*** DATA PROVIDED Section Begins ***

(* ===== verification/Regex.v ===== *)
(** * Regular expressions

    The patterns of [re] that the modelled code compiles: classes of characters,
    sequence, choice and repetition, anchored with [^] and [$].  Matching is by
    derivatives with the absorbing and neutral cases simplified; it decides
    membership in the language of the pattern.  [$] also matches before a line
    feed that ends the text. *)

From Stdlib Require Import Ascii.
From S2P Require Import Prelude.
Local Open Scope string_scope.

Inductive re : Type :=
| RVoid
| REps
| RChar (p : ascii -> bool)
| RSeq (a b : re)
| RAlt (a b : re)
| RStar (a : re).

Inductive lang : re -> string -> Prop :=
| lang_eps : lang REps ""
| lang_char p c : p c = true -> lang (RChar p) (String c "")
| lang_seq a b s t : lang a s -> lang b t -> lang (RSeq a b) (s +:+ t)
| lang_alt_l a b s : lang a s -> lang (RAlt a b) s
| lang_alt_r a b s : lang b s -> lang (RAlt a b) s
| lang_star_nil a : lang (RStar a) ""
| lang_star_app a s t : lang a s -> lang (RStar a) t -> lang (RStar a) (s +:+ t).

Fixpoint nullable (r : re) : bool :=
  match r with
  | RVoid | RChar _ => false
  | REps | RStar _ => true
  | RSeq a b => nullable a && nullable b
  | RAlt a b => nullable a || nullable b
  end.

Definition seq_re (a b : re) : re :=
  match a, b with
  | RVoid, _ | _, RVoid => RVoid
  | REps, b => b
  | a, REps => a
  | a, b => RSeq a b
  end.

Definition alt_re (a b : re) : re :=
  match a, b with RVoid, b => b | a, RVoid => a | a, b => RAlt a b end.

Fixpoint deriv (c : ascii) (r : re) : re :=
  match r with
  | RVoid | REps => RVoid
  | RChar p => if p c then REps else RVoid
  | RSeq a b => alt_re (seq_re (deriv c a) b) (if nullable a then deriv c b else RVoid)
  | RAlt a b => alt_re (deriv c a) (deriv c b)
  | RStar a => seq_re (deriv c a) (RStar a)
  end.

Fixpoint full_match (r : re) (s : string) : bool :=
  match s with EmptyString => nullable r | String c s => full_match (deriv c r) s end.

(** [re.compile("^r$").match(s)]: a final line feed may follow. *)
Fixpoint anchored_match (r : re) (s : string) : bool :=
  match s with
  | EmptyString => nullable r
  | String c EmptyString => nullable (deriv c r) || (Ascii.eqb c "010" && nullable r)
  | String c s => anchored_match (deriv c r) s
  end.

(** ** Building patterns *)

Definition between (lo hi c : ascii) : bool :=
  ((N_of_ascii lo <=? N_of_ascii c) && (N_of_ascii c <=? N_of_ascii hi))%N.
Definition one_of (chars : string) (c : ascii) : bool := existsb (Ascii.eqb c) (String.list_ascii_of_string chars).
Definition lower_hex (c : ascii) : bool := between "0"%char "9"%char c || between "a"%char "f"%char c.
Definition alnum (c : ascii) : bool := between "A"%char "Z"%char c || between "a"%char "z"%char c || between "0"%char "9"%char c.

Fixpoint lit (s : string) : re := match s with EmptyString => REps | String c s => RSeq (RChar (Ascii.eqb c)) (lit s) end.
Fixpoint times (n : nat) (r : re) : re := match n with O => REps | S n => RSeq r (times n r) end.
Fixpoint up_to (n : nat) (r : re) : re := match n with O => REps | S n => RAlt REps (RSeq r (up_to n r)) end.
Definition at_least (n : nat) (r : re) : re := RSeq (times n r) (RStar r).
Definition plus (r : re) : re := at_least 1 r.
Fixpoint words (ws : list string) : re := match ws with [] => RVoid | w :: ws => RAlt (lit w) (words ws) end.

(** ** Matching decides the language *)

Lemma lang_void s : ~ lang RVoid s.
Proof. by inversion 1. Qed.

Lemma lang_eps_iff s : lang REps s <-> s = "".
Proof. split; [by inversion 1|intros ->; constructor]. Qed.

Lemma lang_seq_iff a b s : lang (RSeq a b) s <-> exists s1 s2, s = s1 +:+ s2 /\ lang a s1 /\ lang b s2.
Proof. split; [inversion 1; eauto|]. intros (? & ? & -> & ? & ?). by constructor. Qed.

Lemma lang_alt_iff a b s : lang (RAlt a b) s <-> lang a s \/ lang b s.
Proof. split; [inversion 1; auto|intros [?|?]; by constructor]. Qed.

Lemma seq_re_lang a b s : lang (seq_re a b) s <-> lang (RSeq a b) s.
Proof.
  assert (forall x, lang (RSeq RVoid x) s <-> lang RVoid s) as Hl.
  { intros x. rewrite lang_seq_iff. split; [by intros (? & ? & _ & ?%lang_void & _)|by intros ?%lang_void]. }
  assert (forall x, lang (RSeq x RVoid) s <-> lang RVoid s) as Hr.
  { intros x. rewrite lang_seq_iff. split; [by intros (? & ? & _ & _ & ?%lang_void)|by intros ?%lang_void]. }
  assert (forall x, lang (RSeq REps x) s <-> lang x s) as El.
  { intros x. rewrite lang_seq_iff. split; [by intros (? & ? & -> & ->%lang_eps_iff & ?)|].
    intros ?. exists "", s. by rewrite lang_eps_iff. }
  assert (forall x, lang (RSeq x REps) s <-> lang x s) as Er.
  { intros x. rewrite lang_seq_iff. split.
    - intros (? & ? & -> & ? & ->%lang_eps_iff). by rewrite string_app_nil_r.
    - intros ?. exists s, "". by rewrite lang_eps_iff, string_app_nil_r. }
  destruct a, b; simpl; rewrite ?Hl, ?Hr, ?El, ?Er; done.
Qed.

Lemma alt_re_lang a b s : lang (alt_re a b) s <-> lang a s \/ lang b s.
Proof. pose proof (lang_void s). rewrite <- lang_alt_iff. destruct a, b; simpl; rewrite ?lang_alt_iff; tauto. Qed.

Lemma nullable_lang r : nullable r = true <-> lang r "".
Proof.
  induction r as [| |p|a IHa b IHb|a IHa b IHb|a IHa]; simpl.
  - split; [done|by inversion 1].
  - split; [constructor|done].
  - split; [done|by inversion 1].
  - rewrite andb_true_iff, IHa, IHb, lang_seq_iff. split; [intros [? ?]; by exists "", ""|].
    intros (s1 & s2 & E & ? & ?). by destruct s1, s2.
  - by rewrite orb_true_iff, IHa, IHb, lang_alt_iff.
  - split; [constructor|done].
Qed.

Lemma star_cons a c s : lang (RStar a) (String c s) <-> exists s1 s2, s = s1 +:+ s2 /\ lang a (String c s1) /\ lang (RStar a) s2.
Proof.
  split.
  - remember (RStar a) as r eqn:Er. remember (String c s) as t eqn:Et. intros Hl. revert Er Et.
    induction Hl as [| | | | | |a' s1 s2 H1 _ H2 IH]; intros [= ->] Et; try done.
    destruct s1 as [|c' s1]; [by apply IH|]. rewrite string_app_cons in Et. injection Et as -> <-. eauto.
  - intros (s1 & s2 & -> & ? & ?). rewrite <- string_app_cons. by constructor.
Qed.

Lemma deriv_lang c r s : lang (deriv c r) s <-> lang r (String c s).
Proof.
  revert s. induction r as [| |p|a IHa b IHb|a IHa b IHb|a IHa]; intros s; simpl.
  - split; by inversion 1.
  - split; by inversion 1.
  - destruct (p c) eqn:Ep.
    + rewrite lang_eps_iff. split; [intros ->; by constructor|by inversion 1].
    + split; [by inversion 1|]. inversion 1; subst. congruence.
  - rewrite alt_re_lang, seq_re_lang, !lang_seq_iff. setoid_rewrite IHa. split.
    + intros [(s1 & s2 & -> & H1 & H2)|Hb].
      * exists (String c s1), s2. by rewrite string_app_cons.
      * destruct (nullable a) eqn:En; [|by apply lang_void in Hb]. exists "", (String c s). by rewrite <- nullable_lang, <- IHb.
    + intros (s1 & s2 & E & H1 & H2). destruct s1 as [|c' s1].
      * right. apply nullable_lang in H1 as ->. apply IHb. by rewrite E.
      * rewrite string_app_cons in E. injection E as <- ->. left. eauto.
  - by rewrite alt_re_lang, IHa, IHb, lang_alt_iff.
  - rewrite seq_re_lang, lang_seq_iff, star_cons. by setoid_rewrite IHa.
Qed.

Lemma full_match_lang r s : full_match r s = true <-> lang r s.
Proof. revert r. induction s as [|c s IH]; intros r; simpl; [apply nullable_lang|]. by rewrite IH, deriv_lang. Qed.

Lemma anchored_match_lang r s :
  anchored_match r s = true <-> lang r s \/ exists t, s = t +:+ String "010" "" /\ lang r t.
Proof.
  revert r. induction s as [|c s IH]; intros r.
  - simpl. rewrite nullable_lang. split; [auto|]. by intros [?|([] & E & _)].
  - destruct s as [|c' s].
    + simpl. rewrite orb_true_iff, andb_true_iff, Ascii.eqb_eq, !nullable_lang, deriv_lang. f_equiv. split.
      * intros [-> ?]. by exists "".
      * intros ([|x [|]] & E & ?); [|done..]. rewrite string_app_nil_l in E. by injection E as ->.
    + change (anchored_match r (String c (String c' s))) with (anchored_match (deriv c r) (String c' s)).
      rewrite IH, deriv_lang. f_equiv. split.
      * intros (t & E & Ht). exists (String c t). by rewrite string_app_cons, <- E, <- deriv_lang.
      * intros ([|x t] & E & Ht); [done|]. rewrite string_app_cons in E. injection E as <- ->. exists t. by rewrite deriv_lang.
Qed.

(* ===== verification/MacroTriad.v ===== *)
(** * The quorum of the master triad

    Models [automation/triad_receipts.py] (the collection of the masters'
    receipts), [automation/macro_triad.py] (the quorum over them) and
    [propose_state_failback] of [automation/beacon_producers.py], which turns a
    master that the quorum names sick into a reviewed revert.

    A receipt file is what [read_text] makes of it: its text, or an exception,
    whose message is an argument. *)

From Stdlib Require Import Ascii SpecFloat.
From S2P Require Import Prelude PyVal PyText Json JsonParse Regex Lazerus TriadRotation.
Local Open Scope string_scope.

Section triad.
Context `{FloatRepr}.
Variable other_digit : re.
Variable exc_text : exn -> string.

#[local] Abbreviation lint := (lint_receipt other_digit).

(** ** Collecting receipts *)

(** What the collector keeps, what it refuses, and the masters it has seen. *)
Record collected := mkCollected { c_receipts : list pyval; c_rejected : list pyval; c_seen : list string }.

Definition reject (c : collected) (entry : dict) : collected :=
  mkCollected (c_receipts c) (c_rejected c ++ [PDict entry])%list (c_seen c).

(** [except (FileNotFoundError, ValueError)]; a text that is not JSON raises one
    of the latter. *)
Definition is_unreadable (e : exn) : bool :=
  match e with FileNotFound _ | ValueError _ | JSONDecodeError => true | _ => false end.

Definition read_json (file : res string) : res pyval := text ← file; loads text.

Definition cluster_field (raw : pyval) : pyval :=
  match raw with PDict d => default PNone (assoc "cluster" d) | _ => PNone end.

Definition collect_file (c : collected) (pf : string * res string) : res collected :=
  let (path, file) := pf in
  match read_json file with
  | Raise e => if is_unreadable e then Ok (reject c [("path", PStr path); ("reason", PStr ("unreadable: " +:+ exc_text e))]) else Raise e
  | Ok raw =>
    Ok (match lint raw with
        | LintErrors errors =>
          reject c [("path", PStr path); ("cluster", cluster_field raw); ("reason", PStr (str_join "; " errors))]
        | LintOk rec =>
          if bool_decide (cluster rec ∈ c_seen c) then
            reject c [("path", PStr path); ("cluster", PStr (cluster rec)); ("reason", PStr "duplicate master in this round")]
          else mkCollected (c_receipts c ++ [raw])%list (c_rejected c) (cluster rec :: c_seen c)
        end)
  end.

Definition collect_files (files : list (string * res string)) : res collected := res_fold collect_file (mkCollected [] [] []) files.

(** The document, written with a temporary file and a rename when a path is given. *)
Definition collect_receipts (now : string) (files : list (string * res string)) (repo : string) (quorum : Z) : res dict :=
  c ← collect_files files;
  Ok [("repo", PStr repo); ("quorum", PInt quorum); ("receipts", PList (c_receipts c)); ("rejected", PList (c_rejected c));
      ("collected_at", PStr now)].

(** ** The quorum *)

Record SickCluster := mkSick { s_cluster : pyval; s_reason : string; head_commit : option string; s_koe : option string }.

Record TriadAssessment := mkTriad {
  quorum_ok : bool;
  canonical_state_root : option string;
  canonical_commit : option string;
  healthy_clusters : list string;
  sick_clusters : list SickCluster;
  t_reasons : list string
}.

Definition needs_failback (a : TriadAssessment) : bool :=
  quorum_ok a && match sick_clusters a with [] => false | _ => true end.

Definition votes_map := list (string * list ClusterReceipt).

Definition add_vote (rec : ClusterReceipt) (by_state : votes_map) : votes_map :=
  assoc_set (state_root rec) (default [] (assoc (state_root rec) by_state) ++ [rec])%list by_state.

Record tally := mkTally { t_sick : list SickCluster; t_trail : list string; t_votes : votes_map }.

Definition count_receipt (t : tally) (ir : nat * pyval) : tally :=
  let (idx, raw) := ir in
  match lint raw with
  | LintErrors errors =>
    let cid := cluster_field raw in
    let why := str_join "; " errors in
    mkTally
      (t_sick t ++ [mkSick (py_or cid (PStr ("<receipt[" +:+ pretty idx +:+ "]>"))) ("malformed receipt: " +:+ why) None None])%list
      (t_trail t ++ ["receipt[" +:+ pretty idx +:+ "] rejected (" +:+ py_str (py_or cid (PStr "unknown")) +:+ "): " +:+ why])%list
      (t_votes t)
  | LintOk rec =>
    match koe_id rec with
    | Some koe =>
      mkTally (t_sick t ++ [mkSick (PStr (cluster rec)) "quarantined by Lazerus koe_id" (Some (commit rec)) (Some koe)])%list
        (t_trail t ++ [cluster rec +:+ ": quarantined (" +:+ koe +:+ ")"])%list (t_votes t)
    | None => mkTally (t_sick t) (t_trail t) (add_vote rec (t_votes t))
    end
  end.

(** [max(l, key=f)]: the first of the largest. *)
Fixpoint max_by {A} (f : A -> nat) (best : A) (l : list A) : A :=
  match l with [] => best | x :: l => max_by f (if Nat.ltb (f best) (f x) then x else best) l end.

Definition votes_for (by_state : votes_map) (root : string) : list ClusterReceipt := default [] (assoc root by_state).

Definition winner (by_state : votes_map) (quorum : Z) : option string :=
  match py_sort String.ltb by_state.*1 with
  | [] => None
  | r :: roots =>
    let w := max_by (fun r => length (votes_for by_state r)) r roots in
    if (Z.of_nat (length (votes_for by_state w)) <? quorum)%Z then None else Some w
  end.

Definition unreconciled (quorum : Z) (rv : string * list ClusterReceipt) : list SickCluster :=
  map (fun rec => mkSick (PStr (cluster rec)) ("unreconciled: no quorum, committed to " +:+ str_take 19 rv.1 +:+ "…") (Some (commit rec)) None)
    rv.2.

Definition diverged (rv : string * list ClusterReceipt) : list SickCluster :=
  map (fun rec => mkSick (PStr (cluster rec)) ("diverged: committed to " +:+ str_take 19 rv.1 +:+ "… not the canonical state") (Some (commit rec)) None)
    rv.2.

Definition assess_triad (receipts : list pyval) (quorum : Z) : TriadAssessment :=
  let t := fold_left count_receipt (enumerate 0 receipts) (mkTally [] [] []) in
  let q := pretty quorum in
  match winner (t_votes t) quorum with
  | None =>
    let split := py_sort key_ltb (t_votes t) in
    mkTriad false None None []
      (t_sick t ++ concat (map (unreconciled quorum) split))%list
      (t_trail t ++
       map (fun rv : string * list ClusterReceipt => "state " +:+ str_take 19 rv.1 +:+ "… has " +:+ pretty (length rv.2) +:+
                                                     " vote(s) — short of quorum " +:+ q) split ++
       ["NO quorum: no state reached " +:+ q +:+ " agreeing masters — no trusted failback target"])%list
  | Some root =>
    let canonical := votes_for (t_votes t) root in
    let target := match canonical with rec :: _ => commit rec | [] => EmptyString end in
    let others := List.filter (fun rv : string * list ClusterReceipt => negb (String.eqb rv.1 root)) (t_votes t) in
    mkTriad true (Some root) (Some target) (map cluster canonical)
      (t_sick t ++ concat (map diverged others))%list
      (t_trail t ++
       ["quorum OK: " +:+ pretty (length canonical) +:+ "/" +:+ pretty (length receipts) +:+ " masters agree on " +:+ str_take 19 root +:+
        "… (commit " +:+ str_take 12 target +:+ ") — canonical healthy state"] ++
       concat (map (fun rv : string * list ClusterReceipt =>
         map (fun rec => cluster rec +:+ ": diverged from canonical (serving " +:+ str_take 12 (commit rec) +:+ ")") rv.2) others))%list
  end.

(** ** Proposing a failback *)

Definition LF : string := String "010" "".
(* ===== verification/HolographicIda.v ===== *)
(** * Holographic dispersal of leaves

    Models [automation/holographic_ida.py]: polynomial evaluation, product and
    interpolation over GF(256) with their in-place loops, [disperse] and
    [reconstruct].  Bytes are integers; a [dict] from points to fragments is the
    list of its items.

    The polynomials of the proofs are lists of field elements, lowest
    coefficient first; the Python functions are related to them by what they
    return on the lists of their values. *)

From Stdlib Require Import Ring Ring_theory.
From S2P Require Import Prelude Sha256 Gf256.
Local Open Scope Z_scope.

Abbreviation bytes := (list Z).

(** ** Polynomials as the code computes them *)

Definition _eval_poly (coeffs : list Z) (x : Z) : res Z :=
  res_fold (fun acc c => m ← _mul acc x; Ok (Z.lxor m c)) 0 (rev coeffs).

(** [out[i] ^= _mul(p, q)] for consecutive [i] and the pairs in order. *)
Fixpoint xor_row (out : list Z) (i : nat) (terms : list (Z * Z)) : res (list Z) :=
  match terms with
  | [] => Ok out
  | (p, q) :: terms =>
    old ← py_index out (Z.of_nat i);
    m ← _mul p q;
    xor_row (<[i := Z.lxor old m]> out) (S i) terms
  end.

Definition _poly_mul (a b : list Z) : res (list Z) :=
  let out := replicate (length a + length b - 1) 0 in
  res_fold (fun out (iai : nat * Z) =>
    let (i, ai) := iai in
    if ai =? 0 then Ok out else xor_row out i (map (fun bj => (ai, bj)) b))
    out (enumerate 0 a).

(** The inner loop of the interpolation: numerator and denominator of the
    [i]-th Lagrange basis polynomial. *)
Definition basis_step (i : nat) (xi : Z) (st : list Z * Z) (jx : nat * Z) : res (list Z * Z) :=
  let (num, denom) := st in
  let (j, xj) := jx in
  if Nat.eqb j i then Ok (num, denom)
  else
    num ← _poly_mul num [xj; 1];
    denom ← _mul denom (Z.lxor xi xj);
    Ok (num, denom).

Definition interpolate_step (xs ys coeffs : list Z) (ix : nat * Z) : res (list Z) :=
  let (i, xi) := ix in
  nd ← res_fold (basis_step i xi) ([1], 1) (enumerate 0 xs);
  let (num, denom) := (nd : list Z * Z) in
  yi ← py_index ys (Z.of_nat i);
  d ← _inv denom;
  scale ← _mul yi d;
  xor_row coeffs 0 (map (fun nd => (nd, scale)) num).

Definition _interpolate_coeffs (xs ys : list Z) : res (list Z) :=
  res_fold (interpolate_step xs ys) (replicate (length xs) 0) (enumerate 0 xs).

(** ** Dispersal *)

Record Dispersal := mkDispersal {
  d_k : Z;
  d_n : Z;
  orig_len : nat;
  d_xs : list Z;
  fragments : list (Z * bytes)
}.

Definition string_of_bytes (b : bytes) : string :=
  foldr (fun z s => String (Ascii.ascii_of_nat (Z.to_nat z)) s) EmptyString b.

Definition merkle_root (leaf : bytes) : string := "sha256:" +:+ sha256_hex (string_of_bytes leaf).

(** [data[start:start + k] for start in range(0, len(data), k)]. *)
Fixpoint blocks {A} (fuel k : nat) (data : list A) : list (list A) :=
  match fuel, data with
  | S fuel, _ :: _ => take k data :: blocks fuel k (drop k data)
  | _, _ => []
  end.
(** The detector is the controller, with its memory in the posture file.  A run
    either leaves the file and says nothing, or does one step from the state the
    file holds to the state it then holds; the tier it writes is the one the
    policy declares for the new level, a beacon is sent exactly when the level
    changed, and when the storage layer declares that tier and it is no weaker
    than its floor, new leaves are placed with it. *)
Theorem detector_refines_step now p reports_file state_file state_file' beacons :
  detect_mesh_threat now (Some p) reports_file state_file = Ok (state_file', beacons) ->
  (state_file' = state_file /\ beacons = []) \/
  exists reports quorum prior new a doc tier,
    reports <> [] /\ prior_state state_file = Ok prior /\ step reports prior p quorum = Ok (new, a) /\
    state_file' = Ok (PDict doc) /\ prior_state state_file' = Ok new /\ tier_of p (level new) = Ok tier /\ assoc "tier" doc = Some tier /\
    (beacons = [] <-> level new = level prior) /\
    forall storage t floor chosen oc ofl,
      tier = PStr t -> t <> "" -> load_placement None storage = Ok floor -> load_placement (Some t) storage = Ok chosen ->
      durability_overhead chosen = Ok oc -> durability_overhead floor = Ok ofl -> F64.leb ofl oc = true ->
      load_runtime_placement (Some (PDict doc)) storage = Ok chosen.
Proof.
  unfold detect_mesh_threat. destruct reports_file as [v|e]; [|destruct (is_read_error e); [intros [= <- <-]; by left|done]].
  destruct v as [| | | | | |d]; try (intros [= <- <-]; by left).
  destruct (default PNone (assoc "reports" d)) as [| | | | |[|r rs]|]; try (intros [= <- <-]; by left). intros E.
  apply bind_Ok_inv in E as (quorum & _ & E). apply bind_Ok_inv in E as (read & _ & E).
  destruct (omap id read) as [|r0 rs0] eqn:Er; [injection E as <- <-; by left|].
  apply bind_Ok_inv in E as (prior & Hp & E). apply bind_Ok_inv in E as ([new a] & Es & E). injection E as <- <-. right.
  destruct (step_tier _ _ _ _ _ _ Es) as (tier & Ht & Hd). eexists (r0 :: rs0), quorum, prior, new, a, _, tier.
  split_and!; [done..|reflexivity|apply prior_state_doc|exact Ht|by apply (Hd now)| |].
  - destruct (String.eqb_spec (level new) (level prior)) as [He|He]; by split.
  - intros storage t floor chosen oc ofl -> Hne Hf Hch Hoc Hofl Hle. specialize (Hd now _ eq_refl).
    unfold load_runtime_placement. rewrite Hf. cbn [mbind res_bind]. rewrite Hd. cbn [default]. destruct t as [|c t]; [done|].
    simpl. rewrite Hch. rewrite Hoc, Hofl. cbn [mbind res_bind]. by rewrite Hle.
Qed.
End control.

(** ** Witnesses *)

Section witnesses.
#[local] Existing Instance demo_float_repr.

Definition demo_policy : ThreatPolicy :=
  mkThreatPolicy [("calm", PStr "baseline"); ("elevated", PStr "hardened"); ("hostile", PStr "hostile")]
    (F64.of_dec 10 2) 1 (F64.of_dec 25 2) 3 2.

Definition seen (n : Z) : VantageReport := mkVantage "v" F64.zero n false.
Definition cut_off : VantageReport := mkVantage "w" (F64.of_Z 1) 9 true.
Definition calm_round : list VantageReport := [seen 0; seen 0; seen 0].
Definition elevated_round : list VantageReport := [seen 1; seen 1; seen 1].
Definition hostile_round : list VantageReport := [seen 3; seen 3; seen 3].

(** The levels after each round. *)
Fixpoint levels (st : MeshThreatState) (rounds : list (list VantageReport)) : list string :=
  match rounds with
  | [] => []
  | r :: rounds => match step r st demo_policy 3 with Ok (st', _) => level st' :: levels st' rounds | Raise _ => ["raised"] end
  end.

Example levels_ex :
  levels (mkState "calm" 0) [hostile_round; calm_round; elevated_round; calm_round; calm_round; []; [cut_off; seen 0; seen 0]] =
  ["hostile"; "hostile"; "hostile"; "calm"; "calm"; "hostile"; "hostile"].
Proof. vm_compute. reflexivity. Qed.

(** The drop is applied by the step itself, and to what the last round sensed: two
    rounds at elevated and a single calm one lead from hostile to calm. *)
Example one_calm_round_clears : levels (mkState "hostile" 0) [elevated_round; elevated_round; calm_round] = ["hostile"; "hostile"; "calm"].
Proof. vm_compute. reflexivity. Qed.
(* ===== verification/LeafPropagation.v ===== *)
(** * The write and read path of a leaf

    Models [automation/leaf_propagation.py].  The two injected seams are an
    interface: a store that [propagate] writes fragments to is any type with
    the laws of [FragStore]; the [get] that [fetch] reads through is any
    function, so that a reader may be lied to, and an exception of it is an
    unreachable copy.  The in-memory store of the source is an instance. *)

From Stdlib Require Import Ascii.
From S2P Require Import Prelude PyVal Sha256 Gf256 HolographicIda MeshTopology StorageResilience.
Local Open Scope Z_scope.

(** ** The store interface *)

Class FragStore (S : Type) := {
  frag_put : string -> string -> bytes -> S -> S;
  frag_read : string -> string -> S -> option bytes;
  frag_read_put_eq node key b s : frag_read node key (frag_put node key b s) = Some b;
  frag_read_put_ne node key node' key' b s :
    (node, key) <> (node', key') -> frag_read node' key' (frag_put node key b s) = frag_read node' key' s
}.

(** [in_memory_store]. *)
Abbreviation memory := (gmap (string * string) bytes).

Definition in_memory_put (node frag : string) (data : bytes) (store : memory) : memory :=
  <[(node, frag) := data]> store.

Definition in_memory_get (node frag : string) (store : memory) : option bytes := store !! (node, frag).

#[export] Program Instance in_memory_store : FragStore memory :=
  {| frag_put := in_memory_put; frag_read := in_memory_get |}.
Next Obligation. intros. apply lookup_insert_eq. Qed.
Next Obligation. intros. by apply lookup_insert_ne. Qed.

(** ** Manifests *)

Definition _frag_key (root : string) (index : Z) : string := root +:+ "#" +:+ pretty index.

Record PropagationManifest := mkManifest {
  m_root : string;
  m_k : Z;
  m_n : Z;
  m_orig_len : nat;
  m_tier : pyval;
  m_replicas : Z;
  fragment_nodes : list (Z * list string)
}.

*** DATA PROVIDED Section Ends ***

:: WHAT TO PRODUCE ::
Starting from the records above, filter out all lines except those containing the word "constructor".

:: RESPONSE AREA ::
Proof. split; [by inversion 1|intros ->; constructor]. Qed.
Proof. split; [inversion 1; eauto|]. intros (? & ? & -> & ? & ?). by constructor. Qed.
Proof. split; [inversion 1; auto|intros [?|?]; by constructor]. Qed.
  - split; [constructor|done].
  - split; [constructor|done].
  - intros (s1 & s2 & -> & ? & ?). rewrite <- string_app_cons. by constructor.
    + rewrite lang_eps_iff. split; [intros ->; by constructor|by inversion 1].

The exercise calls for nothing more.